Monday, June 11, 2012

The Fault in Our Stars by John Green

 I loved John Green and David Levithan's Will Grayson, Will Grayson. I reviewed it here http://bookpeepwonders.blogspot.com/2011/05/will-grayson-will-grayson.html

And then this book, The Fault in Our Stars, kept popping into my mind. Some crazy thing about the New York Times Bestseller list and a bunch of blogs across the country from amazing literacy leaders: I obviously needed to read this book. And I am so glad I did.

If you haven't put it together, I love reading books with teen characters struggling and finding their way to living a life that feels right. I mean, being a teen is hard enough, add in the challenges of dealing with confusing parents (ahem: I should know...) and the threat of figuring out how to earn money as an adult (read: career!) and life gets pretty full. Then there is all of that craziness about being true to yourself, right in the midst of trying to conform to society. Wicked, isn't it, what we put our teens through?

Well actually, these teens do have it wicked. The three main characters have some form of cancer. And it is life threatening for all of them. Brutal. Unbelievable. And so true. Readers enter this book through a female teen, Hazel, who struggles with thyroid cancer that has moved into other body parts that make breathing very difficult. Isaac loses his eyes during the story to cancer. Augustus enters as a friend to Isaac and becomes crucial to Hazel, as is obvious is this quote: "I fell in love the way you fall asleep: slowly, and then all at once."
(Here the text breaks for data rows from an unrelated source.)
(** Rounding keeps the sign it is given, whatever the mantissa. *)
Lemma binary_round_aux_sign (s : bool) (m e : Z) (l : location) :
  binary_round_aux prec emax s m e l = S754_nan \/
  binary_round_aux prec emax s m e l = S754_zero s \/
  binary_round_aux prec emax s m e l = S754_infinity s \/
  exists m' e', binary_round_aux prec emax s m e l = S754_finite s m' e'.
Proof.
  unfold binary_round_aux.
  destruct (shr_fexp prec emax m e l) as [mrs' e'].
  destruct (shr_fexp prec emax _ e' loc_Exact) as [mrs'' e''].
  destruct (shr_m mrs'') as [|p|p]; auto.
  destruct (e'' <=? emax - prec)%Z; eauto 10.
Qed.

(** It yields no NaN when the mantissa is not negative. *)
Lemma binary_round_aux_not_nan (s : bool) (m e : Z) (l : location) :
  (0 <= m)%Z -> is_nan (binary_round_aux prec emax s m e l) = false.
Proof.
  intros H. unfold binary_round_aux.
  pose proof (shr_fexp_nonneg m e l H) as H1.
  destruct (shr_fexp prec emax m e l) as [mrs' e']. simpl in H1.
  pose proof (shr_fexp_nonneg _ e' loc_Exact
                (round_nearest_even_nonneg _ (loc_of_shr_record mrs') H1)) as H2.
  destruct (shr_fexp prec emax _ e' loc_Exact) as [mrs'' e'']. simpl in H2.
  destruct (shr_m mrs'') as [|p|p]; try reflexivity; try lia.
  destruct (e'' <=? emax - prec)%Z; reflexivity.
Qed.

Lemma binary_round_aux_nonneg_or_nan (m e : Z) (l : location) :
  nonneg_or_nan (binary_round_aux prec emax false m e l) = true.
Proof.
  destruct (binary_round_aux_sign false m e l) as [H|[H|[H|(m' & e' & H)]]];
    rewrite H; reflexivity.
Qed.

Lemma binary_round_aux_nonneg (m e : Z) (l : location) :
  (0 <= m)%Z -> nonneg (binary_round_aux prec emax false m e l) = true.
Proof.
  intros H. apply nonneg_or_nan_cases.
  - apply binary_round_aux_nonneg_or_nan.
  - apply binary_round_aux_not_nan, H.
Qed.
(** ** stack_drop_nans on a well-formed grid *)

Lemma map_snd_enumerate {A : Type} (l : list A) :
  map snd (combine (seq 0 (List.length l)) l) = l.
Proof.
  generalize 0 as start. induction l as [|x l IH]; intros start; simpl;
    [reflexivity|]. now rewrite IH.
Qed.


Section StackFacts.

Context {V : Type}.

Lemma axes_of_grid (ds : Dataset V) (mask : Mask) (new_dim : string) :
  well_formed_grid ds mask new_dim ->
  map (axis_of ds) (combine (m_dims mask) (m_shape mask)) = grid_axes ds.
Proof.
  intros [Hd Hk _ _ _ Hs _]. unfold grid_axes. rewrite Hd.
  assert (Hin : forall d, In d (m_dims mask) -> In d (PyDict.keys (coords ds)))
    by (intros d; now rewrite Hk).
  clear Hd Hk. revert Hs Hin. generalize (m_shape mask) as shape.
  induction (m_dims mask) as [|d dims IH]; intros [|k shape]; simpl;
    try discriminate; [reflexivity|].
  intros [= Hs] Hin. rewrite IH; [|exact Hs|intros; apply Hin; now right].
  f_equal. unfold axis_of. simpl.
  destruct (in_keys_get d (coords ds)) as [c ->]; [apply Hin; now left|].
  reflexivity.
Qed.



(** The stacked dataset: its coordinates are the columns of the kept
    points, each with the attribute [original_shape]; its variables are the
    cells of these points. *)
Lemma stack_drop_nans_view (ds : Dataset V) (mask : Mask) (new_dim : string)
      (to_file : option string) (fs fs' : FileStore) :
  well_formed_grid ds mask new_dim ->
  write_coords ds mask to_file (original_shape_of (m_shape mask)) fs = Ok fs' ->
  exists out,
    stack_drop_nans ds mask new_dim to_file fs = Ok (out, fs')
    /\ ds_dims out = [new_dim]
    /\ coord_view (coords out)
       = map (fun nc => (fst nc, ([new_dim], snd nc))) (stacked_columns ds mask)
    /\ data_vars out
       = map (fun kv => (fst kv,
                         mkDataVar (keep (m_values mask) (d_values (snd kv)))
                                   (d_attrs (snd kv))))
             (data_vars ds)
    /\ ds_attrs out = ds_attrs ds
    /\ Forall (fun kc =>
                 PyDict.get "original_shape" (c_attrs (snd kc))
                 = Some (AStr (original_shape_of (m_shape mask))))
              (coords out).
Proof.
  intros Hwf Hwrite. pose proof Hwf as [Hd Hk Hnd Hne Hnew Hs Hl].
  unfold stack_drop_nans, xr_stack.
  rewrite Hd, list_string_eqb_refl. cbn [bind].
  rewrite (axes_of_grid _ _ _ Hwf).
  rewrite (filter_not_mem_nil (m_dims mask) (coords ds))
    by (intros k; now rewrite Hk).
  cbn [map app].
  set (out0 := xr_reset_index_drop new_dim _).
  assert (Hview0 : coord_view (coords out0)
            = map (fun nc => (fst nc, ([new_dim], snd nc)))
                  (stacked_columns ds mask)).
  { unfold out0, xr_reset_index_drop, xr_where_drop. cbn [coords].
    rewrite remove_not_in.
    - unfold coord_view, stacked_columns, kept_points.
      rewrite !map_map. apply map_ext. intros [i d]. cbn [fst snd c_dims].
      rewrite list_string_eqb_refl. cbn [fst snd c_dims c_values].
      now rewrite column_keep.
    - unfold PyDict.keys. rewrite !map_map.
      rewrite (map_ext _ (fun id : nat * string => snd id)).
      + now rewrite map_snd_enumerate.
      + intros [i d]. cbn [fst snd c_dims].
        now rewrite list_string_eqb_refl. }
  assert (Hkeys0 : PyDict.keys (coords out0) = m_dims mask).
  { rewrite <- coord_view_keys, Hview0. unfold stacked_columns.
    rewrite !map_map. cbn [fst snd]. apply map_snd_enumerate. }
  destruct (for_each_modify
              (fun d a => PyDict.update a (coord_attrs ds d))
              (m_dims mask) out0) as (out1 & Hrun1 & Hv1 & Hdv1 & Hdm1 & Ha1).
  { apply Forall_forall. intros d Hin. now rewrite Hkeys0. }
  rewrite Hrun1. cbn [bind]. rewrite Hwrite. cbn [bind].
  assert (Hkeys1 : PyDict.keys (coords out1) = m_dims mask)
    by now rewrite <- coord_view_keys, Hv1, coord_view_keys.
  destruct (for_each_modify
              (fun _ => PyDict.set "original_shape"
                          (AStr (original_shape_of (m_shape mask))))
              (m_dims mask) out1) as (out2 & Hrun2 & Hv2 & Hdv2 & Hdm2 & Ha2).
  { apply Forall_forall. intros d Hin. now rewrite Hkeys1. }
  rewrite Hrun2. cbn [bind].
  assert (Hkeys2 : PyDict.keys (coords out2) = m_dims mask)
    by now rewrite <- coord_view_keys, Hv2, coord_view_keys.
  exists out2. split; [reflexivity|]. split; [now rewrite Hdm2, Hdm1|].
  split; [now rewrite Hv2, Hv1|]. split; [now rewrite Hdv2, Hdv1|].
  split; [now rewrite Ha2, Ha1|].
  apply Forall_forall. intros [k c] Hin. cbn [snd].
  assert (Hk' : In k (m_dims mask)).
  { rewrite <- Hkeys2. change k with (fst (k, c)). now apply in_map. }
  pose proof (for_each_set_attr _ _ _ _ _ k Hrun2 (or_introl Hk')) as Hattr.
  unfold coord_attrs in Hattr.
  rewrite (get_in_nodup k c (coords out2)) in Hattr; [exact Hattr| |exact Hin].
  now rewrite Hkeys2.
Qed.
(** How a hook identifies itself in its reports. *)
Definition hookName (h : Hook) : string :=
  match h with
  | Spring_realizeModeling => "TwoPointSpring::realizeModeling()"
  | Spring_realizeParameters => "TwoPointSpring::realizeParameters()"
  | Spring_realizeTime => "TwoPointSpring::realizeTime()"
  | Spring_realizeConfiguration => "TwoPointSpring::realizeConfiguration()"
  | Spring_realizeMotion => "TwoPointSpring::realizeMotion()"
  | Spring_realizeDynamics => "TwoPointSpring::realizeDynamics()"
  | Spring_realizeReaction => "TwoPointSpring::realizeReaction()"
  | Gravity_realizeParameters => "UniformGravity::realizeParameters()"
  | Gravity_realizeConfiguration => "UniformGravity::realizeConfiguration()"
  | Gravity_realizeDynamics => "UniformGravity::realizeDynamics()"
  end.

Definition isStageTooLow (e : Exception) : bool :=
  match e with StageTooLow _ _ _ => true | _ => false end.
Definition isValueWasNegative (e : Exception) : bool :=
  match e with ValueWasNegative _ _ _ => true | _ => false end.
Definition threw {A} (P : Exception -> bool) (o : Outcome A) : bool :=
  match o with Threw e => P e | Returned _ => false end.

(** ** The accessors that write the variables *)

(** Modelled from the spec: [updDiscreteVariable] gives write access to a
    variable; mutating a variable invalidates what was realized at the
    variable's own stage or later, so a state that had reached that stage
    falls back to the stage before it. *)
Definition invalidateStage (g : Stage) (s : State) : State :=
  if Stage_ltb (stage s) g then s else set_stage (Stage_prev g) s.
Definition updDiscreteVariable (index : Z) : M AbstractValue :=
  vars <- gets discreteVars ;;
  slot <- orThrow (vec_get vars index) (BadAccess "updDiscreteVariable") ;;
  _ <- modify (invalidateStage (slotStage slot)) ;;
  ret (slotValue slot).
(** Assignment through the reference [updDiscreteVariable(s, index)] gave. *)
Definition putDiscreteVariable (index : Z) (v : AbstractValue) : M unit :=
  vars <- gets discreteVars ;;
  slot <- orThrow (vec_get vars index) (BadAccess "updDiscreteVariable") ;;
  modify (set_discreteVars
            (vec_set vars index (mkSlot (slotOwner slot) (slotStage slot) v))).
(** * django-iipimage: storage and field helpers

    A shallow embedding of [iipimage/storage.py] and [iipimage/fields.py]
    (Python 2).  Python strings are lists of characters, the file system is
    a finite map from path names to files, and every function that can raise
    returns a [result].  Code that touches the file system threads a [world]
    (the files together with a log of the [os.remove] calls made). *)

From Stdlib Require Import ZArith Ascii String List Lia DecimalString SpecFloat.
From Stdlib Require Import DecimalPos DecimalZ.
From stdpp Require Import base option list gmap strings.

Local Open Scope Z_scope.

(** ** Python values used by the two modules *)

(** A Python [str]/[unicode] value: the list of its characters. *)
Abbreviation str := (list ascii).

(** String literals. *)
Definition py (s : string) : str := list_ascii_of_string s.

(** The double-quote character, which the command templates contain. *)
Definition dquote : str := [ascii_of_nat 34].

(** [str(n)] for a Python integer. *)
Definition str_of_int (n : Z) : str := py (NilZero.string_of_int (Z.to_int n)).

(** The exceptions that the code raises, catches or lets through. *)
Inductive exn : Type :=
| CalledProcessError (returncode : Z) (cmd : str)
| OSError (errno : Z) (filename : str)
| IOError (message : str)
| ValueError (message : str)
| TypeError (message : str)
| OverflowError (message : str)
| UnicodeError (message : str)
| RequestException (message : str)
| DoesNotExist.

Definition ENOENT : Z := 2.

(** [str(e)] for a [CalledProcessError] (subprocess.py); the other
    exceptions print their message. *)
Definition str_of_exn (e : exn) : str :=
  match e with
  | CalledProcessError rc cmd =>
      py "Command '" ++ cmd ++ py "' returned non-zero exit status " ++ str_of_int rc
  | OSError errno f =>
      py "[Errno " ++ str_of_int errno ++ py "] No such file or directory: '" ++ f ++ py "'"
  | IOError m | ValueError m | TypeError m | OverflowError m
  | UnicodeError m | RequestException m => m
  | DoesNotExist => py "matching query does not exist."
  end.
(** C4, amended.  When the credit response is a plain success (status
    200, [ret] "0") and the credits add up to less than 15 (the job's
    [window_name] being the name of its [window], as it is from the
    acquisition on): every window of that name leaves [windows], the
    job's own window among them; no
    later run selects a window of that name; the alert is sent once,
    except on the machine [MY_DEV] where it is not sent; the token is
    released; and the job fails with [BizException(1100, "[name] 积分不足")],
    which [process_img] reports as code 1100. *)
Theorem low_credit_evicts l status body f fetch g p g' evs :
  status = 200 → c_ret body = Some "0" → total_credit body < 15 →
  name_of g (window_ l) = Some (window_name l) →
  credit_turn l (Reply status (inr body)) f g = (p, g', evs) →
  let message := bracket (window_name l) "积分不足" in
  windows g' = filter (λ a, name_of g a ≠ Some (window_name l)) (windows g)
  ∧ (window_ l ∉ windows g')
  ∧ (∀ acts s s' evs', glob s = g' → run acts s = Some s' →
       trace s' = trace s ++ evs' →
       ∀ a, EvSelect a ∈ evs' →
         a ≠ window_ l ∧ name_of (glob s') a ≠ Some (window_name l))
  ∧ alerts evs = (if decide (C_CUSTOM_KEY_MACHINE g = "MY_DEV") then [] else [EvAlert message])
  ∧ releases evs = [EvRelease (window_ l)]
  ∧ ends_with p (Raise (BizException 1100 message))
  ∧ code (process_img fetch (Raise (BizException 1100 message))) = 1100.
Proof.
  intros -> Hret Hlow Hname Hturn message.
  assert (Hg' : g' = release_bucket (window_ l) (evict (window_name l) g)
                ∧ evs = sendAlert_unless_dev message g ++ [EvRelease (window_ l)]
                ∧ ends_with p (Raise (BizException 1100 message))).
  { unfold credit_turn in Hturn. rewrite Hret in Hturn. simpl in Hturn.
    apply Z.ltb_lt in Hlow. rewrite Hlow in Hturn.
    destruct (finally_spec l true (Raise (BizException 1100 message))
                (evict (window_name l) g)) as (p0 & Hfin & Hp0).
    fold message in Hturn. rewrite Hfin in Hturn. simplify_eq.
    split_and!; [done|done|]. exists l. done. }
  destruct Hg' as (-> & -> & Hend).
  assert (Hout : window_ l ∉ windows (release_bucket (window_ l) (evict (window_name l) g))).
  { simpl. intros [Hne _]%list_elem_of_filter. by apply Hne. }
  split_and!; try done.
  - intros acts s s' evs' Hs Hrun Htr a Ha.
    apply run_shape in Hrun as (_ & Hn & evs0 & Ht & Hsel).
    rewrite Ht in Htr. apply app_inv_head in Htr as <-.
    apply Hsel in Ha. rewrite Hs in Ha, Hn. split.
    + intros ->. by apply Hout.
    + rewrite Hn. simpl in Ha. apply list_elem_of_filter in Ha as [Hne _].
      by rewrite <- (same_names_release_evict (window_ l) (window_name l) g a) in Hne.
  - unfold sendAlert_unless_dev, alerts.
    destruct (decide (C_CUSTOM_KEY_MACHINE g = "MY_DEV")) as [->|Hm]; simpl; [done|].
    destruct (decide (C_CUSTOM_KEY_MACHINE g ≠ "MY_DEV")); done.
  - unfold sendAlert_unless_dev, releases. by case_match.
Qed.
(** C8. On an existing room, after one or more [chatMessage] events the
    room's chat is the last 200 items of the old chat followed by the new
    records in arrival order, so it holds at most 200 records after every
    single event; after more than 200 events it is exactly the 200 most
    recent of the new records, the older ones having been dropped from the
    front. *)
Theorem chat_history_bounded (env : Env) (w : World) (roomId : string)
    (room : Room) (evs : list (string * string)) :
  rooms w !! roomId = Some room ->
  evs ≠ [] ->
  let sent := sent_messages env w 0 evs in
  exists (w' : World) (room' : Room),
    handle_all (chat_events roomId evs) env w = (Returned tt, w') /\
    rooms w' !! roomId = Some room' /\
    chat room' = slice_last 200 (chat room ++ sent) /\
    chat room' `suffix_of` (chat room ++ sent)%list /\
    (length (chat room') <= 200)%nat /\
    ((200 < length evs)%nat ->
       chat room' = slice_last 200 sent /\ length (chat room') = 200%nat /\
       chat room' = drop (length evs - 200) sent).
Proof.
  intros Hr Hne sent. destruct evs as [|[sid text] rest]; [done|].
  cbn [chat_events map handle_all fst snd handle]. rewrite bind_run.
  rewrite (on_chatMessage_run _ _ _ _ _ _ Hr).
  set (m := mkChatMessage _ _ _ _). set (w1 := with_outbox _ _).
  set (room1 := with_chat (slice_last 200 (chat room ++ [m])) room).
  destruct (chat_events_run env roomId rest w1 room1) as (w' & Hrun & Hroom).
  { cbn. apply lookup_insert_eq. }
  { cbn. rewrite slice_last_length. lia. }
  assert (Hchat : slice_last 200 (chat room1 ++ sent_messages env w1 0 rest)
                  = slice_last 200 (chat room ++ sent)).
  { rewrite (sent_messages_shift env w w1) by reflexivity.
    unfold room1. rewrite chat_with_chat.
    rewrite slice_last_app_slice, <- app_assoc. reflexivity. }
  eexists w', _. split; [exact Hrun|]. split; [exact Hroom|].
  cbn [chat with_chat]. rewrite Hchat.
  assert (Hsent : length sent = length ((sid, text) :: rest))
    by apply sent_messages_length.
  split_and!.
  - reflexivity.
  - apply slice_last_suffix.
  - rewrite slice_last_length. lia.
  - intros Hlong. rewrite slice_last_app_long by lia. split_and!.
    + reflexivity.
    + rewrite slice_last_length. lia.
    + unfold slice_last. by rewrite Hsent.
Qed.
Augustus battles vehemently throughout, leading Hazel and Isaac through the ultimate challenges of living and dying. He tells Hazel early on, "That is the thing about pain. It demands to be felt."

What I liked most about this book, beyond the storyline, is the writing: Green is profound in his humor. More times than my partner would like to count, I was rolling in laughter, reading in my chair while she read the dry, dull newspaper. Hysterical and to the point, Green's writing style is just spot on, exactly what I have either heard or would guess I would hear from teens. Remarkable.

Just in love with this book... you gotta read it. If you are in the mood for a jugular-level, heart-felt, teen-accurate story, with a significant amount of cancer realism thrown in for support, this is the book for you. Trust me though: don't let the cancer part throw you. If anything, that subject plays clean up in brand-new ways.

1 comment:

  1. I have to find a copy of this to read. I am not sure that it will be middle school appropriate, but I've read so many reviews that I'm really curious now. I really liked Divergent, too.